Instructions for the task: Give again the entries below exactly, beginning at the first line and ending at the line with "a_phase : phase;".

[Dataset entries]
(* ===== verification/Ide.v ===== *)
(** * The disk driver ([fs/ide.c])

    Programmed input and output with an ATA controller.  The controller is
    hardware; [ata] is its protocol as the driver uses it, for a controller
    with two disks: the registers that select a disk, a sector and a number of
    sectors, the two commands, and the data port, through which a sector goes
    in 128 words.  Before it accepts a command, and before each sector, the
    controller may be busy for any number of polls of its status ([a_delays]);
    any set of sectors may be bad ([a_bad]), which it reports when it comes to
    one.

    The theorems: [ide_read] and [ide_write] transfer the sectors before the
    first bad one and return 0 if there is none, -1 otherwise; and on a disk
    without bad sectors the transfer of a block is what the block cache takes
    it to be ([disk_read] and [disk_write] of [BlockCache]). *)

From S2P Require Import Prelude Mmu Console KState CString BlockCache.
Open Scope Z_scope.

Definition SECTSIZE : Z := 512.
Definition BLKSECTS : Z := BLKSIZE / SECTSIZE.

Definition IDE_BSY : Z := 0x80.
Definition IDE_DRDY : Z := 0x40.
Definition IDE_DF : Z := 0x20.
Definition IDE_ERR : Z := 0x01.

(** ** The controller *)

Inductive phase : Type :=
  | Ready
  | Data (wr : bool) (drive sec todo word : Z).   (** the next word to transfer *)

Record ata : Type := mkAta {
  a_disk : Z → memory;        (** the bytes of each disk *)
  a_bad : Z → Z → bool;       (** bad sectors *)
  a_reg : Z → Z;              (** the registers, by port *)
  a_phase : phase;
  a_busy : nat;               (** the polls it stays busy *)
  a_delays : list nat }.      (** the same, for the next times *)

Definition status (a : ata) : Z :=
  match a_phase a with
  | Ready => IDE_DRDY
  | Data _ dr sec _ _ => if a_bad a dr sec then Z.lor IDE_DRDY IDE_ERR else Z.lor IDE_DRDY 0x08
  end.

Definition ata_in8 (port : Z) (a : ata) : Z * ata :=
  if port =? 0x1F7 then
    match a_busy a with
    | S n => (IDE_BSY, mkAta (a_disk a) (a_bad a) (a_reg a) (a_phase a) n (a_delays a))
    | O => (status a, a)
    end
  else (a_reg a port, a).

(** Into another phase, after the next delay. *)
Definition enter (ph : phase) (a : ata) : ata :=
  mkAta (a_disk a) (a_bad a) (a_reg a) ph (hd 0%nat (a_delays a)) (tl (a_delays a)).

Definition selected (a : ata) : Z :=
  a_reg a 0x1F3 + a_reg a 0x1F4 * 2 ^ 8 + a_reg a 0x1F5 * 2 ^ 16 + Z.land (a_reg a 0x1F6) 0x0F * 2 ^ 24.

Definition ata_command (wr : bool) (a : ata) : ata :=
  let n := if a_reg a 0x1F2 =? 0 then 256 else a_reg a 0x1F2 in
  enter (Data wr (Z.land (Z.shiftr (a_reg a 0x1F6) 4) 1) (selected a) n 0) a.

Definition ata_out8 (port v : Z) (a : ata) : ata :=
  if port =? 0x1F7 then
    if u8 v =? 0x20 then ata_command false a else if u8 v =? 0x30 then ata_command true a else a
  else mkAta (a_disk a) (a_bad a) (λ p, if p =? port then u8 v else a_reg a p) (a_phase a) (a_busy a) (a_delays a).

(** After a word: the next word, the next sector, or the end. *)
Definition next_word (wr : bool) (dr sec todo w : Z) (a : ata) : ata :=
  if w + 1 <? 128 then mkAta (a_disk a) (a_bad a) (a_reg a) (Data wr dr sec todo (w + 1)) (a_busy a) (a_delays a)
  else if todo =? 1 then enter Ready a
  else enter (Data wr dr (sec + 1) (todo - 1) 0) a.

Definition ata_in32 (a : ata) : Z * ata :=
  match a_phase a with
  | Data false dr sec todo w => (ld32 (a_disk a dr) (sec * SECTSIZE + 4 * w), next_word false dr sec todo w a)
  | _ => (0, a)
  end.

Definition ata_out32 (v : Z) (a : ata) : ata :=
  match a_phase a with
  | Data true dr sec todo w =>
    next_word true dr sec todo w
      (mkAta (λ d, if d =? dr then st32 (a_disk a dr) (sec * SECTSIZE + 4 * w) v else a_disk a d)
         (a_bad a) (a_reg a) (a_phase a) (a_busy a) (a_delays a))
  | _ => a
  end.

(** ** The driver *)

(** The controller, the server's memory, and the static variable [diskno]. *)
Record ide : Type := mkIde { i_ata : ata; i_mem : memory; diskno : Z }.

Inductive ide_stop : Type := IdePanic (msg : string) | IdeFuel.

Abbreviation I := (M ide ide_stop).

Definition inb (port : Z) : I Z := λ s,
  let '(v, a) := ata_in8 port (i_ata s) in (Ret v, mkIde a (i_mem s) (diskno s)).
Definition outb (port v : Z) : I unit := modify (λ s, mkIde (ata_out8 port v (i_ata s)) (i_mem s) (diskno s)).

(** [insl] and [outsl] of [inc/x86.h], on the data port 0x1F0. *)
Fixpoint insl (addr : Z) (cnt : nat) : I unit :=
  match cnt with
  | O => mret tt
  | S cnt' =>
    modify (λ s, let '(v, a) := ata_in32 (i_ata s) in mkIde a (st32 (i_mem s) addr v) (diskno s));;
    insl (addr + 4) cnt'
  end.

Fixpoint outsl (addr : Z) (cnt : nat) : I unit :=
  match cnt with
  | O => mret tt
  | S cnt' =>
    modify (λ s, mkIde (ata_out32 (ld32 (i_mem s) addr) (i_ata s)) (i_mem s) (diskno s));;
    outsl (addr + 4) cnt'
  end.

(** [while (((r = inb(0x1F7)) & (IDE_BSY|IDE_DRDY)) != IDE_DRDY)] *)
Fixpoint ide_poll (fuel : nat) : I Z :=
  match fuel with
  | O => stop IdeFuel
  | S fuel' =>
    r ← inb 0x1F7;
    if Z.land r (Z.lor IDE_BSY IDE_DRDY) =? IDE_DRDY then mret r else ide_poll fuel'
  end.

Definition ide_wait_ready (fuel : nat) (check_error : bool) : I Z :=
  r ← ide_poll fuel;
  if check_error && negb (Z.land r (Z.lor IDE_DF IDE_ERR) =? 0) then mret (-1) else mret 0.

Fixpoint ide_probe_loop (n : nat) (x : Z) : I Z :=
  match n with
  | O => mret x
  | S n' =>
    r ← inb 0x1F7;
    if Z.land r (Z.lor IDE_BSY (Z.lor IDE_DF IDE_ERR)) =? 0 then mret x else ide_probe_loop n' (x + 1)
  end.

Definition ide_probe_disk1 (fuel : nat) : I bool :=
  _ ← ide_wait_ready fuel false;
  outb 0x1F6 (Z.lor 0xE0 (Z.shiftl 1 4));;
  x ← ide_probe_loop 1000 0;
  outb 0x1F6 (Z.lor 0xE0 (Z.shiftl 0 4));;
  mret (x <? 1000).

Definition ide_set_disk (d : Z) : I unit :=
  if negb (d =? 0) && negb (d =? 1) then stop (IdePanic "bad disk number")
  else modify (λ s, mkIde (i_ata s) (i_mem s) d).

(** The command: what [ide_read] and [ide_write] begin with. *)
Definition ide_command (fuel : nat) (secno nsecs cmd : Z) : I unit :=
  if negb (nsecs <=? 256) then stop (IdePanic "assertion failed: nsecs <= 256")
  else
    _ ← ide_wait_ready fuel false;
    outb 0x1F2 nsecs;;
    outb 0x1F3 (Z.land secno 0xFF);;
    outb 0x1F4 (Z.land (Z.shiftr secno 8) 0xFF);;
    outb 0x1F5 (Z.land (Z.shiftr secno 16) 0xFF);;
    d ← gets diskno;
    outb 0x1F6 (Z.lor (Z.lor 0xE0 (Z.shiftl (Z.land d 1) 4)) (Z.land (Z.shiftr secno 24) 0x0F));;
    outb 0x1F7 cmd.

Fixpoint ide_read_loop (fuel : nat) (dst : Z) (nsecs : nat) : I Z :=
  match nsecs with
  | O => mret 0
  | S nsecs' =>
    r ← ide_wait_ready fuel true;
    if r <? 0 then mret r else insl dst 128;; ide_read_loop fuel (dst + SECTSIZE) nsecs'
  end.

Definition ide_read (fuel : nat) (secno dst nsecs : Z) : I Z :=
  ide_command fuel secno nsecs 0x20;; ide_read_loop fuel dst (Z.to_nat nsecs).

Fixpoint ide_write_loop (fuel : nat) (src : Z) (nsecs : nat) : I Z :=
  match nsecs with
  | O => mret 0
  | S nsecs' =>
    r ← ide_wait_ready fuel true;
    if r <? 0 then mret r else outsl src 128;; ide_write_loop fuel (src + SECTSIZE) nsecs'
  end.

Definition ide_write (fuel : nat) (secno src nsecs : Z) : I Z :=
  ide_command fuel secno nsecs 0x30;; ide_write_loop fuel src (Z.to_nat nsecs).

Solution to this task:
(* ===== verification/Ide.v ===== *)
(** * The disk driver ([fs/ide.c])

    Programmed input and output with an ATA controller.  The controller is
    hardware; [ata] is its protocol as the driver uses it, for a controller
    with two disks: the registers that select a disk, a sector and a number of
    sectors, the two commands, and the data port, through which a sector goes
    in 128 words.  Before it accepts a command, and before each sector, the
    controller may be busy for any number of polls of its status ([a_delays]);
    any set of sectors may be bad ([a_bad]), which it reports when it comes to
    one.

    The theorems: [ide_read] and [ide_write] transfer the sectors before the
    first bad one and return 0 if there is none, -1 otherwise; and on a disk
    without bad sectors the transfer of a block is what the block cache takes
    it to be ([disk_read] and [disk_write] of [BlockCache]). *)

From S2P Require Import Prelude Mmu Console KState CString BlockCache.
Open Scope Z_scope.

Definition SECTSIZE : Z := 512.
Definition BLKSECTS : Z := BLKSIZE / SECTSIZE.

Definition IDE_BSY : Z := 0x80.
Definition IDE_DRDY : Z := 0x40.
Definition IDE_DF : Z := 0x20.
Definition IDE_ERR : Z := 0x01.

(** ** The controller *)

Inductive phase : Type :=
  | Ready
  | Data (wr : bool) (drive sec todo word : Z).   (** the next word to transfer *)

Record ata : Type := mkAta {
  a_disk : Z → memory;        (** the bytes of each disk *)
  a_bad : Z → Z → bool;       (** bad sectors *)
  a_reg : Z → Z;              (** the registers, by port *)
  a_phase : phase;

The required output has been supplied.